**Given records**
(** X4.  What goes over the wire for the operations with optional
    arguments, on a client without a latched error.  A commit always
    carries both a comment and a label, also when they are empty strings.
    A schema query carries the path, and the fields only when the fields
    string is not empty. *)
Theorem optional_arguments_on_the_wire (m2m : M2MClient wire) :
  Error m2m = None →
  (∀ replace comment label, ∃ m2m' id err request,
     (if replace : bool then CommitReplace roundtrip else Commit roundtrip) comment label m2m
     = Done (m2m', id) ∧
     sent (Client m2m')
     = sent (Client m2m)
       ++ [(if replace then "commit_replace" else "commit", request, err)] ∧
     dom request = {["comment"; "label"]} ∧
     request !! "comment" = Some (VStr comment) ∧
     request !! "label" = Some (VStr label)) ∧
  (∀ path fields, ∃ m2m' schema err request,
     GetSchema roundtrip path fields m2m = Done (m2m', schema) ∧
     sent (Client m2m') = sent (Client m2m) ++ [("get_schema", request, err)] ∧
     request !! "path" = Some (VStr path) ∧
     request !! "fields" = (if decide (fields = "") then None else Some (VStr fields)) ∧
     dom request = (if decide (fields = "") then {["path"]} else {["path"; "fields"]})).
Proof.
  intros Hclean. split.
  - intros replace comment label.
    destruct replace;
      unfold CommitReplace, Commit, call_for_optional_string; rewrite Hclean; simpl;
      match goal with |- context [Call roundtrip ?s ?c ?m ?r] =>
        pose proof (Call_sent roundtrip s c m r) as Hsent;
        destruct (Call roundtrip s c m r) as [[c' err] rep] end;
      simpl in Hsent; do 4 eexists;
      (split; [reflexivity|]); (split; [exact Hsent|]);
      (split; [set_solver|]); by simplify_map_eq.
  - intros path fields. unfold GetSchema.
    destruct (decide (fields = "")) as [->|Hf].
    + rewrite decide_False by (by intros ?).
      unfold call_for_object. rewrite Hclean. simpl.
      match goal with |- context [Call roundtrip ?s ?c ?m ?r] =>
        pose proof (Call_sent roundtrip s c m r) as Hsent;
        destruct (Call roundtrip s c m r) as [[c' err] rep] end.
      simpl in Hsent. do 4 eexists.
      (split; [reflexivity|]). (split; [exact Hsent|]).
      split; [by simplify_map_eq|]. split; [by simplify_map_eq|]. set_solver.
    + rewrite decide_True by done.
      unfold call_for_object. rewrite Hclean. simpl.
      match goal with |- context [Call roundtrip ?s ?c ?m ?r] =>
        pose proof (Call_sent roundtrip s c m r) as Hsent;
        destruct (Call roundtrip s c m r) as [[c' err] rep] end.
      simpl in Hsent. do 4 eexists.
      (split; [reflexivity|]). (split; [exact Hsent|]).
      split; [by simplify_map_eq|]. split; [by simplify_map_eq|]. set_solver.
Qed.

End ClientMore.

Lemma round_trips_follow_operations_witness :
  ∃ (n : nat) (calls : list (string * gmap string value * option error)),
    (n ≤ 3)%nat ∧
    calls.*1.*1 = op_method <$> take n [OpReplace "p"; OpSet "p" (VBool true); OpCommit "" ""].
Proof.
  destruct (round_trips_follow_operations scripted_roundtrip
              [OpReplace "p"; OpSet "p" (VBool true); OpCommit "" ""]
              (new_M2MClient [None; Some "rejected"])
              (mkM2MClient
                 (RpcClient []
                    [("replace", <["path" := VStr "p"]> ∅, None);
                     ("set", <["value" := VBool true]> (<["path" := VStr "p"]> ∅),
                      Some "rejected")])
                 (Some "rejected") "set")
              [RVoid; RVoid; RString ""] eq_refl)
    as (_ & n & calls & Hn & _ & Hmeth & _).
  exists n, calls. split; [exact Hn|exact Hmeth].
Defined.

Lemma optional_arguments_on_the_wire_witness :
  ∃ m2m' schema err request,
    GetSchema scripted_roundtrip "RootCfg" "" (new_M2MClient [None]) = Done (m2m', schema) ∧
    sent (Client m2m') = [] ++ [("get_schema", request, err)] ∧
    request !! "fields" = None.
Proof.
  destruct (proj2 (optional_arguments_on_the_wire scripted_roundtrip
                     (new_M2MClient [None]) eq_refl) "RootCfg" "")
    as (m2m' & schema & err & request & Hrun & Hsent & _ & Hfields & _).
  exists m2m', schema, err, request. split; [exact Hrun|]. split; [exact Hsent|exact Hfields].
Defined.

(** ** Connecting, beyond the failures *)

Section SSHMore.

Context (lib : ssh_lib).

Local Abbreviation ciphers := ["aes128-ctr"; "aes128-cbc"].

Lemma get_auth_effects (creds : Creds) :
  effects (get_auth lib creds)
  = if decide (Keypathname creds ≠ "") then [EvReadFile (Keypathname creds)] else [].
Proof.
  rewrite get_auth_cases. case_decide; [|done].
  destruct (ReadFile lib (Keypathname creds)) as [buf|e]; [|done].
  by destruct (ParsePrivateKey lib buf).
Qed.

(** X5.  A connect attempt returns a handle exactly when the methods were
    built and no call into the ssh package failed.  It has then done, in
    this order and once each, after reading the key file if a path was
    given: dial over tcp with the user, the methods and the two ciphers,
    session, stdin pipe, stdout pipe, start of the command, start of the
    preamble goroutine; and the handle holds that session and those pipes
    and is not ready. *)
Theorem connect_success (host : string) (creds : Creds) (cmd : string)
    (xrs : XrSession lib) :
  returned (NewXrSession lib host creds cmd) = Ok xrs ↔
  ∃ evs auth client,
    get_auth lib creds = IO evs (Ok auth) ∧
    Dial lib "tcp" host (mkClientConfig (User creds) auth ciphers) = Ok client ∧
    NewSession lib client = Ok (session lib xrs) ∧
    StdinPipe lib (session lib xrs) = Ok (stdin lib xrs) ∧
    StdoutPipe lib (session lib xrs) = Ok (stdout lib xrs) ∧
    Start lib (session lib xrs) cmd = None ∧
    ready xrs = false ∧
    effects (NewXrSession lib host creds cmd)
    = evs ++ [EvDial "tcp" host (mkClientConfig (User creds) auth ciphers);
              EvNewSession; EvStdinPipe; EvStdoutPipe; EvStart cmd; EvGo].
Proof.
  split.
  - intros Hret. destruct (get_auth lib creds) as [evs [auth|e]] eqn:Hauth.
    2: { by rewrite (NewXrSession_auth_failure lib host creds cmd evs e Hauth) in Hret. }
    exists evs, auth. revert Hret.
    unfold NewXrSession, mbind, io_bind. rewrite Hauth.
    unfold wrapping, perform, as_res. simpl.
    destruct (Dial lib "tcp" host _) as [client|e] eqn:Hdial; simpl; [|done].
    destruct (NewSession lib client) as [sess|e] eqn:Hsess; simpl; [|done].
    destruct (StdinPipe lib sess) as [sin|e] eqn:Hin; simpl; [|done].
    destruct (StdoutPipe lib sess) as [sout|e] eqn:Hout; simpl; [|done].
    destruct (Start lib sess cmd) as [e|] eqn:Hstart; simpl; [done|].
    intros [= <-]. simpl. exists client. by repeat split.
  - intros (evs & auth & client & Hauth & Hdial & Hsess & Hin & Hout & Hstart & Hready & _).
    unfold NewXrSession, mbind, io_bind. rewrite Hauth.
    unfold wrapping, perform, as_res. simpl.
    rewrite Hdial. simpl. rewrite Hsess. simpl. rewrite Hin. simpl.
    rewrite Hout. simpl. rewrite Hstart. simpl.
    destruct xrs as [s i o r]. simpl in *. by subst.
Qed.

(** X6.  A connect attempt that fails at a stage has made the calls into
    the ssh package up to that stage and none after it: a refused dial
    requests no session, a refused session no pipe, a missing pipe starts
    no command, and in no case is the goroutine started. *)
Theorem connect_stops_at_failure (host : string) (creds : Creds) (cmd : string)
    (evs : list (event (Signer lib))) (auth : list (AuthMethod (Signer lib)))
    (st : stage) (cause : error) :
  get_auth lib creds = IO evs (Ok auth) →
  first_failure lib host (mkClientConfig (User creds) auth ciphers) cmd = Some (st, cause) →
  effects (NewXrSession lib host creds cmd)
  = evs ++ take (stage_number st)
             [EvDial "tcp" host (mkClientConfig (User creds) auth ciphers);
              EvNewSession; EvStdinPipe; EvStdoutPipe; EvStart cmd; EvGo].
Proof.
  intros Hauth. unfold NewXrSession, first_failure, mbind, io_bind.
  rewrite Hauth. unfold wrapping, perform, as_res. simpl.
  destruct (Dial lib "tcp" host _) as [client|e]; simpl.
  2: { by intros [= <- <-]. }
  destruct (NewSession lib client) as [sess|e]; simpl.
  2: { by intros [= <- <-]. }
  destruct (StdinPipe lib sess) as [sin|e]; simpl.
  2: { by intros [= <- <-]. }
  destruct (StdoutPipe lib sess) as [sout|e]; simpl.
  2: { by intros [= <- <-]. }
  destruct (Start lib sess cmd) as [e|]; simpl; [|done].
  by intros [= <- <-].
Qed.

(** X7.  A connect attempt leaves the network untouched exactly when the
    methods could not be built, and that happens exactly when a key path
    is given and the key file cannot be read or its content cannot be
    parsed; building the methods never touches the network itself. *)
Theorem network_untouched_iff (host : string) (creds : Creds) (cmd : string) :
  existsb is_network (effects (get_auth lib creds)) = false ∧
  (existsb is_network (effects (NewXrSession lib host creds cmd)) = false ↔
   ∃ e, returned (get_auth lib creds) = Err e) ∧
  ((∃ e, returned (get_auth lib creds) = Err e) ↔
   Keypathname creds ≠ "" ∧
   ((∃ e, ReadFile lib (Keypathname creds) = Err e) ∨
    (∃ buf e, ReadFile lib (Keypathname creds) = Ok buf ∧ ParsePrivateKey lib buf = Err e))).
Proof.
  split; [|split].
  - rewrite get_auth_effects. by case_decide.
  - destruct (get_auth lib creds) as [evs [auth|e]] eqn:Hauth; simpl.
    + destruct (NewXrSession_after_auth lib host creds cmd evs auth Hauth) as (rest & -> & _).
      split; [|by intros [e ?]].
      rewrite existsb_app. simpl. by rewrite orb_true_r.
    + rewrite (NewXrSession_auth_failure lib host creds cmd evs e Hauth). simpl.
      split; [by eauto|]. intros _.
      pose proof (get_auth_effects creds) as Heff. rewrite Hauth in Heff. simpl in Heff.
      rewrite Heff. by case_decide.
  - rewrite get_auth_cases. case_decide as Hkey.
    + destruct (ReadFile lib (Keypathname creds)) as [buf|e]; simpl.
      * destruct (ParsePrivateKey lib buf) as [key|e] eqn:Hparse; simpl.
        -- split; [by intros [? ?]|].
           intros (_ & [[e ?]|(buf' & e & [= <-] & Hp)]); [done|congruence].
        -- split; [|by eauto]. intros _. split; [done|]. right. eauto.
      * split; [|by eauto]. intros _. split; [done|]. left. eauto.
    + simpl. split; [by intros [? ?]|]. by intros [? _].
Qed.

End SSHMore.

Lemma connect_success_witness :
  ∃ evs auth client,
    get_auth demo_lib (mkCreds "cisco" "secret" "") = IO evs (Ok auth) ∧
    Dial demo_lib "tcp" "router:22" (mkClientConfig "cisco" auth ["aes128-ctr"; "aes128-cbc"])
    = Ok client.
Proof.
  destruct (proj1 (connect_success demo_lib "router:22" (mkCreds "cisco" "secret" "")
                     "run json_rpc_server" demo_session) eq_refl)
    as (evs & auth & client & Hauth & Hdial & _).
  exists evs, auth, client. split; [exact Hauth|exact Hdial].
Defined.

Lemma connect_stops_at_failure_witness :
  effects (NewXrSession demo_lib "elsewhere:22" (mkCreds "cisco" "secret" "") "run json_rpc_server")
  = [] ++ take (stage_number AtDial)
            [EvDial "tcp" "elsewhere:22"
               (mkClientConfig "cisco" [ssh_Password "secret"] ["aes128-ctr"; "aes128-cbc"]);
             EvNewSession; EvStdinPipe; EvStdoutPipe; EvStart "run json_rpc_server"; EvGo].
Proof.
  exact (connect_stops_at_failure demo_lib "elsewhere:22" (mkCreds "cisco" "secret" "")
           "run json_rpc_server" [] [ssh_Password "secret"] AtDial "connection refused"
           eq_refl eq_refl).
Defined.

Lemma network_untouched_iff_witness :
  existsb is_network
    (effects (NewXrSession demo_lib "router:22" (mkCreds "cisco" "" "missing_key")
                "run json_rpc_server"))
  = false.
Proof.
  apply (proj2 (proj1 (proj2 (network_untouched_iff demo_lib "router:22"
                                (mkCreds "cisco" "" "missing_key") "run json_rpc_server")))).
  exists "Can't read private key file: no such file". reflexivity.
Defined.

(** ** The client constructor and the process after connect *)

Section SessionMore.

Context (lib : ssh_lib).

---

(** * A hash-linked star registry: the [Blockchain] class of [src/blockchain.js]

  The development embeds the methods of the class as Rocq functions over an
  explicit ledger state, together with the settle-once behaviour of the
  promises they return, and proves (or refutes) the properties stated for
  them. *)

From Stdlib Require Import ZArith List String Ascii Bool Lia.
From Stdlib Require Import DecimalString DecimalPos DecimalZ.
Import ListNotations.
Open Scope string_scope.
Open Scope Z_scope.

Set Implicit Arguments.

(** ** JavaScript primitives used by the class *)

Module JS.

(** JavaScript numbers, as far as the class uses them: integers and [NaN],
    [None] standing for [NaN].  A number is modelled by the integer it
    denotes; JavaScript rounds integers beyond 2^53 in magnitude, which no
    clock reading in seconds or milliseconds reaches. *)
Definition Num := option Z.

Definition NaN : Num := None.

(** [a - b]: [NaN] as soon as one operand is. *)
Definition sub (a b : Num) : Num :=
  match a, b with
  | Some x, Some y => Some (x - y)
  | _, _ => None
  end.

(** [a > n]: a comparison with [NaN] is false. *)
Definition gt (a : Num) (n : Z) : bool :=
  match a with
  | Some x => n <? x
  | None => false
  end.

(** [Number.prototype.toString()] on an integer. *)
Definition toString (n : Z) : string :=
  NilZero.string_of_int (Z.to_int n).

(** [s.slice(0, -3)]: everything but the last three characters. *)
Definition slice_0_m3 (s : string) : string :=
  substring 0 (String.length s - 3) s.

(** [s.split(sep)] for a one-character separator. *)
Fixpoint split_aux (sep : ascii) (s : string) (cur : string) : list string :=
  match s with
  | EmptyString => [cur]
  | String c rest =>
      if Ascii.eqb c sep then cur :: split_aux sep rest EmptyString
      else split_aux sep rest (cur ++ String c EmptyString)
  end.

**Activity**
Everything above from the line containing "operations with optional" through the line containing "(VStr label)) ∧" must be copied exactly. Nothing outside that range belongs in the answer.

**Exercise output**
(** X4.  What goes over the wire for the operations with optional
    arguments, on a client without a latched error.  A commit always
    carries both a comment and a label, also when they are empty strings.
    A schema query carries the path, and the fields only when the fields
    string is not empty. *)
Theorem optional_arguments_on_the_wire (m2m : M2MClient wire) :
  Error m2m = None →
  (∀ replace comment label, ∃ m2m' id err request,
     (if replace : bool then CommitReplace roundtrip else Commit roundtrip) comment label m2m
     = Done (m2m', id) ∧
     sent (Client m2m')
     = sent (Client m2m)
       ++ [(if replace then "commit_replace" else "commit", request, err)] ∧
     dom request = {["comment"; "label"]} ∧
     request !! "comment" = Some (VStr comment) ∧
     request !! "label" = Some (VStr label)) ∧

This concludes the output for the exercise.